-------- Source data --------

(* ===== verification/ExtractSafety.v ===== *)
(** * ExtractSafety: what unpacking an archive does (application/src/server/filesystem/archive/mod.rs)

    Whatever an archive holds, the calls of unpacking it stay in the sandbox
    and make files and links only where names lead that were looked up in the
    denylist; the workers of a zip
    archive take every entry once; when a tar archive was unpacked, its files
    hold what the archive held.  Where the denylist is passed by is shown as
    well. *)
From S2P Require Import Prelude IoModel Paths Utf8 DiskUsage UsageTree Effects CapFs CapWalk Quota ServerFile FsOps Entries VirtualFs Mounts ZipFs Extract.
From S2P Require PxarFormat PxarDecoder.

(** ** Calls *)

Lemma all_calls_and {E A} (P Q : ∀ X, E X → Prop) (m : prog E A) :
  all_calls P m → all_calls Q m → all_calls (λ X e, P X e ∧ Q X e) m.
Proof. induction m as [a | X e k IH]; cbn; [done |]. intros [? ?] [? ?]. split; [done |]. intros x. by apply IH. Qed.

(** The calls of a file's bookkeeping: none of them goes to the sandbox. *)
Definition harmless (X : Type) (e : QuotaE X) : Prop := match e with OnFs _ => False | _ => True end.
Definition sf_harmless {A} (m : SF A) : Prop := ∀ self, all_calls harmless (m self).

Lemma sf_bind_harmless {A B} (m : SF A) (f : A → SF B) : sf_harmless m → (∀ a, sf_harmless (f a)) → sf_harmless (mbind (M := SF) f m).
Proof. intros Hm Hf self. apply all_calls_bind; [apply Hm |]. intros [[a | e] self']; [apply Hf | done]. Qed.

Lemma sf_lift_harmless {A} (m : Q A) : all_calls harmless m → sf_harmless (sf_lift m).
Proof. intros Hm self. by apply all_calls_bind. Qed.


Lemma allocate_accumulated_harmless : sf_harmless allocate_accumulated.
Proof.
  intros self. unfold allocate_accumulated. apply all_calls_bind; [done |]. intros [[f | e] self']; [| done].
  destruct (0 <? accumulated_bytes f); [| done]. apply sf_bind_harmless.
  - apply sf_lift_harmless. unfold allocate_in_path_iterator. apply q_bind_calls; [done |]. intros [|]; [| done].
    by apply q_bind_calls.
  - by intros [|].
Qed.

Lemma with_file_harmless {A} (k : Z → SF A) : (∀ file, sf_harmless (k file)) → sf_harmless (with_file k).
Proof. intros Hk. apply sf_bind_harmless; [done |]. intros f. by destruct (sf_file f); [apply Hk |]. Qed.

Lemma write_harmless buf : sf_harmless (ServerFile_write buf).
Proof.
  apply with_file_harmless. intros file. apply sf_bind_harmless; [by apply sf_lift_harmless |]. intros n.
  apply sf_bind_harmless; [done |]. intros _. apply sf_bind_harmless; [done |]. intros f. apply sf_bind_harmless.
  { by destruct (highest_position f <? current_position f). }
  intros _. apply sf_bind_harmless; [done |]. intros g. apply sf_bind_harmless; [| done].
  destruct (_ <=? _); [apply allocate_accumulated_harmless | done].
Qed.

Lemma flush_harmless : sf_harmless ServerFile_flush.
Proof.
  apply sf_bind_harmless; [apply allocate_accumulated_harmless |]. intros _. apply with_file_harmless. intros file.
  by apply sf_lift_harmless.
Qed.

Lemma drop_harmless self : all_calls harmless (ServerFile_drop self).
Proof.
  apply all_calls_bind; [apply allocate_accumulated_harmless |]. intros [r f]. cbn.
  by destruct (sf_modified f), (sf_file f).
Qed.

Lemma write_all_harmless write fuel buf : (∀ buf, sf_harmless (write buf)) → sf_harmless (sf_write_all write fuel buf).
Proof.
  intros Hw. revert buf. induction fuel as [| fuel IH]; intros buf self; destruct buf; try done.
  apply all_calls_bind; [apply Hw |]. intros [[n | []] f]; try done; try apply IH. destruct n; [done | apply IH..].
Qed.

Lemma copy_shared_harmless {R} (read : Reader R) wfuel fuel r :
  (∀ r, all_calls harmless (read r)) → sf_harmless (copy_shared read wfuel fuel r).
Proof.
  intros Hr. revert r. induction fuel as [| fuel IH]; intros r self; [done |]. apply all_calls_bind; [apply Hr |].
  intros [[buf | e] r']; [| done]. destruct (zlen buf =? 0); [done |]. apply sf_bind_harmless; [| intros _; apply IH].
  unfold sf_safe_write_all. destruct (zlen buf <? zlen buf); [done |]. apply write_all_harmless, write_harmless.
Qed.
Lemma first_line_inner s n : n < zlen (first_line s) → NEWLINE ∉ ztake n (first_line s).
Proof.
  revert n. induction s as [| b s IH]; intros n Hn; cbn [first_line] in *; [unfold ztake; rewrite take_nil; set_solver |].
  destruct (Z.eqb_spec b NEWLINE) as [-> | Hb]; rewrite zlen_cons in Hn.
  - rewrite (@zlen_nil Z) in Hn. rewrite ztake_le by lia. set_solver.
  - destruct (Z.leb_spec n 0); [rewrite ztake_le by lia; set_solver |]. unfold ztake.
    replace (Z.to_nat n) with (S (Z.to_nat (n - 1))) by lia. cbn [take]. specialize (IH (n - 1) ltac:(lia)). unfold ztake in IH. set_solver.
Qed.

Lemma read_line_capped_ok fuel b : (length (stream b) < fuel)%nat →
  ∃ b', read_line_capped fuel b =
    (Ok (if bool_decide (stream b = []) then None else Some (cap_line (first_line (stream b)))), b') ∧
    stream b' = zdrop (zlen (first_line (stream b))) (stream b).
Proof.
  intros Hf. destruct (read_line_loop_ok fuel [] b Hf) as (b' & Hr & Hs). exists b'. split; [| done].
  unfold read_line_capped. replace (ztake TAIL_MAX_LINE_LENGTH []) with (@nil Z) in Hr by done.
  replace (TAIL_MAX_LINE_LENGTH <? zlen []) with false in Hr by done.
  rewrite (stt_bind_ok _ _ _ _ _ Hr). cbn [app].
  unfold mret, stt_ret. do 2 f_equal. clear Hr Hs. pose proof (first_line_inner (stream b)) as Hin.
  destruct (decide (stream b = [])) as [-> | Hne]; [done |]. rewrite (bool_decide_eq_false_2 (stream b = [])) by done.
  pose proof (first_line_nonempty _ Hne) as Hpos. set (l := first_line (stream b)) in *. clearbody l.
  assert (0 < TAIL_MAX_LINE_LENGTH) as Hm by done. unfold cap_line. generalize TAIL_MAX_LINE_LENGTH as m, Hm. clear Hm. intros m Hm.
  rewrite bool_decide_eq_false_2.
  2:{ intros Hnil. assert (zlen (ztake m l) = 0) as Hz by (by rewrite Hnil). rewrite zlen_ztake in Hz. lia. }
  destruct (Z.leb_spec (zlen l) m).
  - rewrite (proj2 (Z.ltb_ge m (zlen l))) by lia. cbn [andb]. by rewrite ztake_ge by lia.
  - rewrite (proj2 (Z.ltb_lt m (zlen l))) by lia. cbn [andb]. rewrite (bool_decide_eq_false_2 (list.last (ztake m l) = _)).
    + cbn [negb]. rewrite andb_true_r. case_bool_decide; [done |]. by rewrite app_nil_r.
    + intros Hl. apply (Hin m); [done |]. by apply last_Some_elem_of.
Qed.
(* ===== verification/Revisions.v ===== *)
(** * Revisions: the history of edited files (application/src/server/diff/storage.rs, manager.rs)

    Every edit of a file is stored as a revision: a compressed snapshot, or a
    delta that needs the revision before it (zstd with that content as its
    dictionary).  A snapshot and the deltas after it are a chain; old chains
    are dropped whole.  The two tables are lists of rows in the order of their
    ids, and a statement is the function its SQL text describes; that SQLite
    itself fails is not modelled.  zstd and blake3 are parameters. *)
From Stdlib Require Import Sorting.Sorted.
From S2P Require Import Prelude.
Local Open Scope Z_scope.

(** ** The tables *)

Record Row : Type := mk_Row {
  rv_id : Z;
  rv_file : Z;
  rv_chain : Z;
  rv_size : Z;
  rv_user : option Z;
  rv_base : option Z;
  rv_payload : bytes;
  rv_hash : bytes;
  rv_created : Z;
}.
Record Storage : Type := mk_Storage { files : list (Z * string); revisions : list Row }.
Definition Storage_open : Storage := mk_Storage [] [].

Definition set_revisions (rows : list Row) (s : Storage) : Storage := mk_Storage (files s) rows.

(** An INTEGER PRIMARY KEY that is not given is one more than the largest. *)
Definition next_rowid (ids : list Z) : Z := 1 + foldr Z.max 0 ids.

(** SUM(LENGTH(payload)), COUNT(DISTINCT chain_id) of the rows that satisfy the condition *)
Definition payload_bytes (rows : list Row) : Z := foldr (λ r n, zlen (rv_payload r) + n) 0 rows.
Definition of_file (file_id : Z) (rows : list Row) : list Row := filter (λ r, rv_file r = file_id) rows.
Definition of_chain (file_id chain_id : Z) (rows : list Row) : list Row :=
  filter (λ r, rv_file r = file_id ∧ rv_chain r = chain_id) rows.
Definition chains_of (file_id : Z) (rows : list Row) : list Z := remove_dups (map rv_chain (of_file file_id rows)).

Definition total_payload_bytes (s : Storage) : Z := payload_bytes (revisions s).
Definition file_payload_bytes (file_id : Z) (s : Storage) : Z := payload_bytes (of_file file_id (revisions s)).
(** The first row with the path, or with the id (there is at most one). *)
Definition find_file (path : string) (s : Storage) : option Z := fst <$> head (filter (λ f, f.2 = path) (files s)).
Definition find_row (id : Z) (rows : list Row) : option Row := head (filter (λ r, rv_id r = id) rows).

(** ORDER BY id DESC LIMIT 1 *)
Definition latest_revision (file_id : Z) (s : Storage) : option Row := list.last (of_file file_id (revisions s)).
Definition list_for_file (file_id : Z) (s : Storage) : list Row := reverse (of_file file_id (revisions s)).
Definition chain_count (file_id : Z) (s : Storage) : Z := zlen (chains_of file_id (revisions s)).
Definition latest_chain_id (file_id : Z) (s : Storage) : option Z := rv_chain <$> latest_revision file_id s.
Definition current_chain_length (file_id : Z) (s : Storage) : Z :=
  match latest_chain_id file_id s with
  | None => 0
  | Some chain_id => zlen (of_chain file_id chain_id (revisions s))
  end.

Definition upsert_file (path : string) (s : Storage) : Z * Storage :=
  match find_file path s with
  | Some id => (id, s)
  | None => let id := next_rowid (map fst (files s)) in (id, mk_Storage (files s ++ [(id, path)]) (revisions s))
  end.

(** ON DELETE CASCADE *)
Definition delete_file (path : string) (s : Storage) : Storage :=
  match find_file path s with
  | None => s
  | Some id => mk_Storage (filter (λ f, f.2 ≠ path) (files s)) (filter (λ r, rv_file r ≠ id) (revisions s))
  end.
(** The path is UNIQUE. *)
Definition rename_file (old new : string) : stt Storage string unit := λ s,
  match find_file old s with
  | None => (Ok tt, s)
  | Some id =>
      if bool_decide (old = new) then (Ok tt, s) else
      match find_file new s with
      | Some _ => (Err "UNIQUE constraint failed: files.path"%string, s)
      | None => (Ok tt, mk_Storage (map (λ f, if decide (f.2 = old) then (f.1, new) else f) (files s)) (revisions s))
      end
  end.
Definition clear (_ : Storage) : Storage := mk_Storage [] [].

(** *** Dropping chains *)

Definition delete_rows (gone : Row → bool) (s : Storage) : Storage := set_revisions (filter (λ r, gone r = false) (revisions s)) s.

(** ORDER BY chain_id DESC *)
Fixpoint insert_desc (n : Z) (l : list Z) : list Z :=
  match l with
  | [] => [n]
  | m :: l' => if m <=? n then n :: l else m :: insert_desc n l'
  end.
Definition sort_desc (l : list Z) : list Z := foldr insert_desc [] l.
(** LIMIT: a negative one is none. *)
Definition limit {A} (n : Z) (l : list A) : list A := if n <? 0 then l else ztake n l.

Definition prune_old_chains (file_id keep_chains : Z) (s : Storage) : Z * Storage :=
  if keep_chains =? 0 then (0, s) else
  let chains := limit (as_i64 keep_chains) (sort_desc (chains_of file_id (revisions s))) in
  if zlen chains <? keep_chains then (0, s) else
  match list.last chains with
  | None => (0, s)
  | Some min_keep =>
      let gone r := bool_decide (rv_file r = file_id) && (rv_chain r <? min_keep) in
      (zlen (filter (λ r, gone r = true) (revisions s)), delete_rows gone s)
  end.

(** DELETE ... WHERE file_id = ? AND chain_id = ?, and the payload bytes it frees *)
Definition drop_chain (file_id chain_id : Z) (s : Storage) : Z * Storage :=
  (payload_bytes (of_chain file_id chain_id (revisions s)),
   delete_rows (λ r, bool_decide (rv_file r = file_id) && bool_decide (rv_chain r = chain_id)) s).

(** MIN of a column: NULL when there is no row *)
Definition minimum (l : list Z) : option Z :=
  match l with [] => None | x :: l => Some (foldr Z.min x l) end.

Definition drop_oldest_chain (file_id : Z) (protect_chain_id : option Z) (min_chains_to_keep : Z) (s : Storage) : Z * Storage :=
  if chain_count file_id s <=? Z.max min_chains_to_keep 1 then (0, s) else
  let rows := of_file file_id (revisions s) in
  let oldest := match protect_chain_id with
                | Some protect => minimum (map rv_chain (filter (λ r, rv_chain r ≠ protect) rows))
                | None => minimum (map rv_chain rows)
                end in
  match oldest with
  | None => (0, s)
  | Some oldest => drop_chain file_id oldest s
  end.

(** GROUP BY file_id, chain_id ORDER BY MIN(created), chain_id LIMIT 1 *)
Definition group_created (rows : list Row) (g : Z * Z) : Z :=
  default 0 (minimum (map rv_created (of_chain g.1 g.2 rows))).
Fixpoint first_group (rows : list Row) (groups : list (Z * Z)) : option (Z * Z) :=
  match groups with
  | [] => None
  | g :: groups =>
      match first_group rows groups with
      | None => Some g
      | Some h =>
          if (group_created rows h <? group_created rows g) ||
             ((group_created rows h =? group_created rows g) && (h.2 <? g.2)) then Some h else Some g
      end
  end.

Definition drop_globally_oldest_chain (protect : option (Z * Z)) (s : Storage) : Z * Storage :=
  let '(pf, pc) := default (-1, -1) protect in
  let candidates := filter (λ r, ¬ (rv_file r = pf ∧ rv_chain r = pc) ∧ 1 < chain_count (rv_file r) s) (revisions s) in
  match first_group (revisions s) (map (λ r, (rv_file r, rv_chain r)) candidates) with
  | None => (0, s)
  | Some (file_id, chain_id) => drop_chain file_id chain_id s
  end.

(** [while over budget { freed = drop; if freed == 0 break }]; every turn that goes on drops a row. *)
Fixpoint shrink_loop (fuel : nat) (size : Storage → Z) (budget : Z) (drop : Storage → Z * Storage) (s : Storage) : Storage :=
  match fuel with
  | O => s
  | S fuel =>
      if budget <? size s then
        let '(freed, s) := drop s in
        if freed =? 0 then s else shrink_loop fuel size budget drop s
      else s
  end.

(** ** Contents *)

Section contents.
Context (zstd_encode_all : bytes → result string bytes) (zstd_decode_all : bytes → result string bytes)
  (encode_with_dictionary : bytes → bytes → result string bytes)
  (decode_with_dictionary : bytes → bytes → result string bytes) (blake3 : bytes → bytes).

--------

▸ Task objective:
Print each line, starting with the one that contains "if freed =?" and ending with the last line of the data, exactly as it stands and with no other lines.

▸ Response area:
        if freed =? 0 then s else shrink_loop fuel size budget drop s
      else s
  end.

(** ** Contents *)

Section contents.
Context (zstd_encode_all : bytes → result string bytes) (zstd_decode_all : bytes → result string bytes)
  (encode_with_dictionary : bytes → bytes → result string bytes)
  (decode_with_dictionary : bytes → bytes → result string bytes) (blake3 : bytes → bytes).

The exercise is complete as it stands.